British medical doctor

Peter Maxwell Daniel (14 November 1910 - 19 November 1998) was a British medical doctor, who specialised in neuropathology. He was president of the History of Medicine Society at The Royal Society of Medicine, London between 1979 and 1981.

== Family ==
Daniel's father was a senior surgeon at Charing Cross Hospital. He was married three times, first to Sally Shelford, then Frances Dawn Bosanquet, followed by Marion Bosanquet (sister to Philippa Foot). He had six children from the first two marriages.

== Early life ==
Educated at Westminster School, Cambridge, University of Oxford, Edinburgh, and Charing Cross Hospital Medical School, he completed medical training at the age of 30. He is known to have been expelled from his schools on two occasions.

== Medical career ==
Daniel had an early career in pathology at the Radcliffe Infirmary in Oxford. Here, he had the opportunity of working under Sir Hugh Cairns (surgeon) as a neuropathologist and perfected brain-cuts. His expertise lay in the diagnosis of Brain tumors diseases of the nervous system. Daniel presented his findings at regular postmortem demonstrations.

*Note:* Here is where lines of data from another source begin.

Lemma fast_loop_ok fuel : 0 < n -> forall l h, n - l_instret l <= Z.of_nat fuel -> in_loop l h ->
  wp (fast_loop other intrs fuel) (fun _ => left_loop) l h.
Proof.
  intros Hpos. induction fuel as [|fuel IH]; intros l h Hf Hl; pose proof Hl as (Hh & Hpc & Hn & Hi & Ha); cbn [fast_loop].
  { apply lwp_ret. split_and!; auto; try lia. left. lia. }
  apply lwp_bind, lwp_get. apply lwp_if; intros Hlt; rewrite Hn in Hlt.
  { apply lwp_ret. split_and!; auto; try lia. left. lia. }
  assert (Hlt' : l_instret l < n) by lia.
  apply lwp_bind. eapply lwp_quiet; [exact Hl|exact Hlt'| |].
  { apply (runs_access_icache xl Hx (quiet (st h)) (quiet_mip (st h)) _ Hpc). now apply kept_quiet. }
  intros entry h1 H1 Hf1. cbv beta in Hf1.
  apply lwp_bind. eapply lwp_conseq; [now apply icache_run_ok|]. intros u l2 h2 H2.
  apply lwp_bind. eapply lwp_conseq; [apply (lwp_advance_pc (l_instret l)); [lia|exact H2]|].
  intros leave l3 h3 H3. destruct leave; [now apply lwp_ret|]. destruct H3 as [H3 H4]. apply IH; [lia|exact H3].
Qed.

Lemma step_body_ok l h : 0 < n -> in_loop l h -> l_instret l = 0 ->
  wp (step_body other intrs) (fun _ => left_loop) l h.
Proof.
  intros Hpos Hl H0. pose proof Hl as (Hh & _). unfold step_body. apply lwp_bind.
  eapply lwp_quiet; [exact Hl|lia|now apply kept_pending|]. intros u h1 H1 _.
  pose proof H1 as (_ & _ & Hn & _).
  apply lwp_bind, lwp_gets, lwp_bind, lwp_get. apply lwp_if; intros _;
    [apply slow_loop_ok|apply fast_loop_ok]; auto; rewrite Hn; lia.
Qed.

(** ** The handlers *)

Hypothesis Hpos : 0 < n.

(** A trigger whose action the simulator does not know. *)
Definition reserved_action (s : state_t) : Prop :=
  exists i, mc_action (get_mcontrol s i) <> ACTION_DEBUG_MODE /\ mc_action (get_mcontrol s i) <> ACTION_DEBUG_EXCEPTION.

Definition escaped (e : exn) (l : locals) (h : hart) : Prop :=
  machine_ok xl h /\ (e = E_abort -> reserved_action (st h)).

Definition is_trigger (e : exn) : Prop := match e with E_trigger _ => True | _ => False end.
(* ===== verification/Control.v ===== *)
(** * Control: branches and jumps against the ISA manual

    The conditional branches compare 64-bit host registers and [set_pc] checks
    the target before anything is written; here both are related to the
    manual: conditions on XLEN-bit values, one target, one link register. *)
From Stdlib Require Import ZArith Lia Bool List String.
From stdpp Require Import base list gmap strings.
From S2P Require Import Prelude Arith Encoding Decode Decoder State Processor Pmp Mmu Csr TrapEntry Macros Base Compressed System Fetch Execute Fields CsrFacts MmuFacts Registers Hoare InsnFacts InsnProps InsnRuns Alu.
#[local] Open Scope Z_scope.
#[local] Open Scope word_scope.
#[local] Open Scope record_scope.

Inductive transfer :=
| Branch (taken : Z -> Z -> Z -> bool)  (* width and the two operands *)
| Jal
| Jalr.

Definition transfer_ops : list (string * transfer) :=
  [("beq"%string, Branch (fun _ a b => a =? b)); ("bne"%string, Branch (fun _ a b => negb (a =? b)));
   ("blt"%string, Branch (fun w a b => sw w a <? sw w b)); ("bge"%string, Branch (fun w a b => sw w b <=? sw w a));
   ("bltu"%string, Branch (fun _ a b => a <? b)); ("bgeu"%string, Branch (fun _ a b => b <=? a));
   ("jal"%string, Jal); ("jalr"%string, Jalr)].

Section Reference.
Context {S : Type} `{!SimIf S}.
#[local] Notation hart := (State.hart S).

(** Instructions are aligned to four bytes, with C to two. *)
Definition misaligned (h : hart) (target : Z) : bool :=
  negb (supports_extension (st h) (proc h) chr_C) && Z.testbit target 1.

(** A jump whose other effect is [link]; none of it happens if the target is
    misaligned. *)
Definition jump (xl target : Z) (link : hart -> hart) (h : hart) : (exn + Z) * hart :=
  if misaligned h target then (inl (E_trap (trap_instruction_address_misaligned target 0 0)), h)
  else (inr (u64 (sw xl target)), link h).

Definition transfer_run (xl : Z) (t : transfer) (insn : insn_t) (pc npc : Z) (h : hart) : (exn + Z) * hart :=
  let x := RS1 (st h) insn in
  match t with
  | Branch taken =>
    if taken xl (uw xl x) (uw xl (RS2 (st h) insn))
    then jump xl (u64 (pc + Insn.sb_imm insn)) (fun h => h) h else (inr npc, h)
  | Jal => jump xl (u64 (pc + Insn.uj_imm insn)) (write_x (Insn.rd insn) npc) h
  | Jalr => jump xl (2 * (u64 (x + Insn.i_imm insn) / 2)) (write_x (Insn.rd insn) npc) h
  end.

End Reference.

Section Equivalence.
Context {S : Type} `{!SimIf S}.
#[local] Notation hart := (State.hart S).
Variables (other : string -> body S) (xl : Z) (insn : insn_t) (pc npc : Z).
Hypothesis Hx : xlen_ok xl.

(** Without C, the bit that must be clear is bit 1. *)
Lemma check_misaligned (h : hart) t :
  check_pc_alignment (st h) (proc h) t =
  if misaligned h t then Some (trap_instruction_address_misaligned t 0 0) else None.
Proof.
  unfold check_pc_alignment, misaligned, pc_alignment_mask.
  destruct (supports_extension (st h) (proc h) chr_C); cbn [negb andb].
  - change (not64 (not64 0)) with 0. now rewrite Z.land_0_r.
  - change (not64 (not64 2)) with (2 ^ 1). now rewrite z2b_land_pow2 by lia.
Qed.

Lemma jump_run t link (h : hart) :
  match check_pc_alignment (st h) (proc h) t with
  | Some e => (inl (E_trap e), h)
  | None => (inr (u64 (sext_xlen xl t)), link h)
  end = jump xl t link h.
Proof. rewrite check_misaligned, (sext_sw xl Hx). unfold jump. now destruct (misaligned h t). Qed.

Lemma clear_bit0 x : fits 64 x -> x &w not64 1 = 2 * (x / 2).
Proof.
  intros F. replace (2 * (x / 2)) with (Z.shiftl (Z.shiftr x 1) 1)
    by (rewrite Z.shiftl_mul_pow2, Z.shiftr_div_pow2 by lia; change (2 ^ 1) with 2; lia).
  bits i. rewrite Z.land_spec. unfold not64. rewrite uw_testbit, Z.lnot_spec by lia.
  destruct (Z.eq_dec i 0) as [->|N].
  - rewrite Z.shiftl_spec_low by lia. apply andb_false_r.
  - rewrite Z.shiftl_spec, Z.shiftr_spec by lia. replace (i - 1 + 1) with i by lia.
    replace (Z.testbit 1 i) with false by (symmetry; change 1 with (2 ^ 0); apply Z.pow2_bits_false; lia).
    destruct (Z.ltb_spec i 64); cbn [negb andb]; [apply andb_true_r|].
    rewrite (fits_testbit 64 x) by (auto; lia). reflexivity.
Qed.

Definition transfer_entry (e : string * transfer) : Prop := forall h : hart,
  (forall r, wf xl (READ_REG (st h) r)) ->
  insn_body other (fst e) xl insn pc npc h = transfer_run xl (snd e) insn pc npc h.

Lemma branch_run c taken (h : hart) :
  c (st h) = taken xl (uw xl (RS1 (st h) insn)) (uw xl (RS2 (st h) insn)) ->
  RVI.branch c xl insn pc npc h = transfer_run xl (Branch taken) insn pc npc h.
Proof.
  intros E. unfold RVI.branch, transfer_run. rewrite run_gets, E.
  destruct (taken _ _ _); [|reflexivity]. rewrite set_pc_run. apply (jump_run _ (fun h => h)).
Qed.

(** The conditions agree because sign extension is monotone, for both orders. *)
Lemma transfer_ops_ok : Forall transfer_entry transfer_ops.
Proof.
  unfold transfer_ops; list_all; intros h W; cbn [fst snd]; find_body; unfold_body.
  - apply branch_run. apply (wf_eqb xl); apply W.
  - apply branch_run. f_equal. apply (wf_eqb xl); apply W.
  - apply branch_run. apply (val_slt xl Hx); apply W.
  - apply branch_run. rewrite !Z.leb_antisym. f_equal. apply (val_slt xl Hx); apply W.
  - apply branch_run. apply (wf_ltb xl Hx); apply W.
  - apply branch_run. rewrite !Z.leb_antisym. f_equal. apply (wf_ltb xl Hx); apply W.
  - rewrite run_set_pc. apply jump_run.
  - rewrite run_gets, run_set_pc, clear_bit0 by (apply uw_fits; lia). apply jump_run.
Qed.
End Equivalence.

(** ** Property *)

(** C9.  Branches and jumps: a branch is taken exactly when the manual's
    condition holds of the XLEN-bit operands; a taken transfer goes to
    [pc + imm] ([(rs1 + imm)] with bit 0 cleared for [jalr]), wrapped to XLEN
    bits, and links the address of the next instruction; a target that is not
    aligned - without C, to four bytes - throws
    instruction-address-misaligned with the target, before the link register
    or anything else is written. *)
Theorem transfers_refine_manual {S : Type} `{!SimIf S} (other : string -> body S) (xl : Z) (name : string)
    (t : transfer) (insn : insn_t) (pc npc : Z) (h : State.hart S) :
  xlen_ok xl -> In (name, t) transfer_ops -> regs_ok xl (XPR (st h)) ->
  insn_body other name xl insn pc npc h = transfer_run xl t insn pc npc h.
Proof.
  intros Hx Hin Hr. pose proof (transfer_ops_ok other xl insn pc npc Hx) as K.
  rewrite List.Forall_forall in K. apply (K (name, t) Hin h).
  intros r. apply regs_read; assumption.
Qed.
Lemma read_x0 (h : hart) : regs_ok xl (XPR (st h)) -> READ_REG (st h) 0 = 0.
Proof. intros (_ & Z0 & _). exact Z0. Qed.
Lemma read_wf (h : hart) r : regs_ok xl (XPR (st h)) -> wf xl (READ_REG (st h) r).
Proof. intros R. now apply regs_read. Qed.

Lemma sext_0_imm v : sfits 12 v -> sext_xlen xl (0 +w v) = v.
Proof.
  intros F. pose proof (xlen_range xl Hx). unfold add64. rewrite (sext_sw xl Hx), sw_of_uw by lia.
  apply sw_small; [lia|]. apply (sfits_mono 12); [destruct Hx; lia|exact F].
Qed.
Lemma sext_0_reg v : wf xl v -> u64 (sext_xlen xl (0 +w v)) = u64 v.
Proof.
  intros W. rewrite (sext_sw xl Hx). unfold add64. rewrite sw_of_uw by (pose proof (xlen_range xl Hx); lia).
  change (u64 (sw xl v) = u64 v). rewrite W. symmetry. now apply (wf_u64 xl).
Qed.
Lemma add_0_reg v : wf xl v -> v +w 0 = v.
Proof. intros W. unfold add64. rewrite Z.add_0_r. now apply (wf_u64 xl). Qed.

Lemma set_pc_x0 x (h : hart) : set_pc xl x h = (p <- set_pc xl x ;; WRITE_REG 0 npc ;; ret p)%monad h.
Proof.
  rewrite run_set_pc, set_pc_run. destruct (check_pc_alignment _ _ x); [reflexivity|].
  now rewrite run_write_reg, write_x0.
Qed.

Lemma expansion_runs : Forall entry_runs expansions.
Proof.
  unfold expansions, entry_runs; list_all; intros h R C L; cbn [fst snd e_base e_insn e_legal] in L |- *;
  unfold always, rv64_only in L;
  do 2 find_body; match goal with |- ?l = ?r => unfold_head l; unfold_head r end;
  unfold RVI.load, RVI.store, RVI.branch, WRITE_RVC_RS1S, WRITE_RVC_RS2S, WRITE_RD, rvc_rd, rvc_rs1;
  run_macros; rewrite ?C;
  unfold OP_IMM, OP, OP_32, LOAD, STORE, BRANCH, JAL, JALR, sp, ra, RS1, RS2, SHAMT, BRANCH_TARGET, JUMP_TARGET,
    RVC_RS1, RVC_RS2, RVC_RS1S, RVC_RS2S, RVC_SP, rvc_rs1;
  try format; rewrite ?(shamt_zimm_0 i), ?(shamt_zimm_16 i);
  decide_guards; run_macros; rewrite ?(read_x0 h R), ?(add_0_reg _ (read_wf h _ R)); try reflexivity.
  - now rewrite sext_0_imm by apply rvc_imm_sfits12.
  - now rewrite Z.shiftl_mul_pow2 by lia.
  - now rewrite Z.land_comm.
  - apply f_equal, write_x_eq. symmetry. apply sext_0_reg, read_wf, R.
  - apply set_pc_x0.
  - unfold add64. now rewrite Z.add_comm.
  - apply set_pc_x0.
Qed.
End Behaviour.

(** ** Property *)

(** C4.  Compressed instructions are their expansions: for each instruction of
    C over the integer registers, on the register width it belongs to, unless
    its encoding is reserved, the expansion given by the manual is an encoding
    of the base instruction by the opcode table, and running the compressed
    body gives exactly the result - returned address, exception, registers,
    memory and all other state - of running the base instruction on its
    expansion, with the same next address. *)
Theorem compressed_is_expansion {S : Type} `{!SimIf S} (other : string -> body S) (xl : Z) (name : string)
    (e : expansion) (insn : insn_t) (pc npc : Z) (h : State.hart S) :
  xlen_ok xl -> In (name, e) expansions -> regs_ok xl (XPR (st h)) ->
  supports_extension (st h) (proc h) chr_C = true -> e_legal e xl insn = true ->
  encodes (e_base e) (e_insn e insn) /\
  insn_body other name xl insn pc npc h = insn_body other (e_base e) xl (e_insn e insn) pc npc h.
Proof.
  intros Hx Hin R C L. pose proof (expansion_encodes insn) as K. pose proof (expansion_runs other xl insn pc npc Hx) as K'.
  rewrite List.Forall_forall in K, K'. split; [exact (K (name, e) Hin)|exact (K' (name, e) Hin h R C L)].
Qed.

His research interests were wide-ranging. He demonstrated muscle-spindles in eye muscles, and investigated single-neurone discharges from the optical cortex. He described a portal vascular system in the kidney and one between the pituitary and the hypothalamus. Many years before BSE in cattle and prions came to prominence, he studied scrapie and kuru and recognised that these diseases were transmitted by an agent not destroyed by heat. He produced a wide range of papers and books.

He became president of various societies including the Neuropathological Society, the Osler Club, the Medical Society of London, the Harveian Society and the Physiological Society. He was a founder-member of the Royal Colleges of Pathology and Psychiatry, and was a long-term member of the Physiological Society.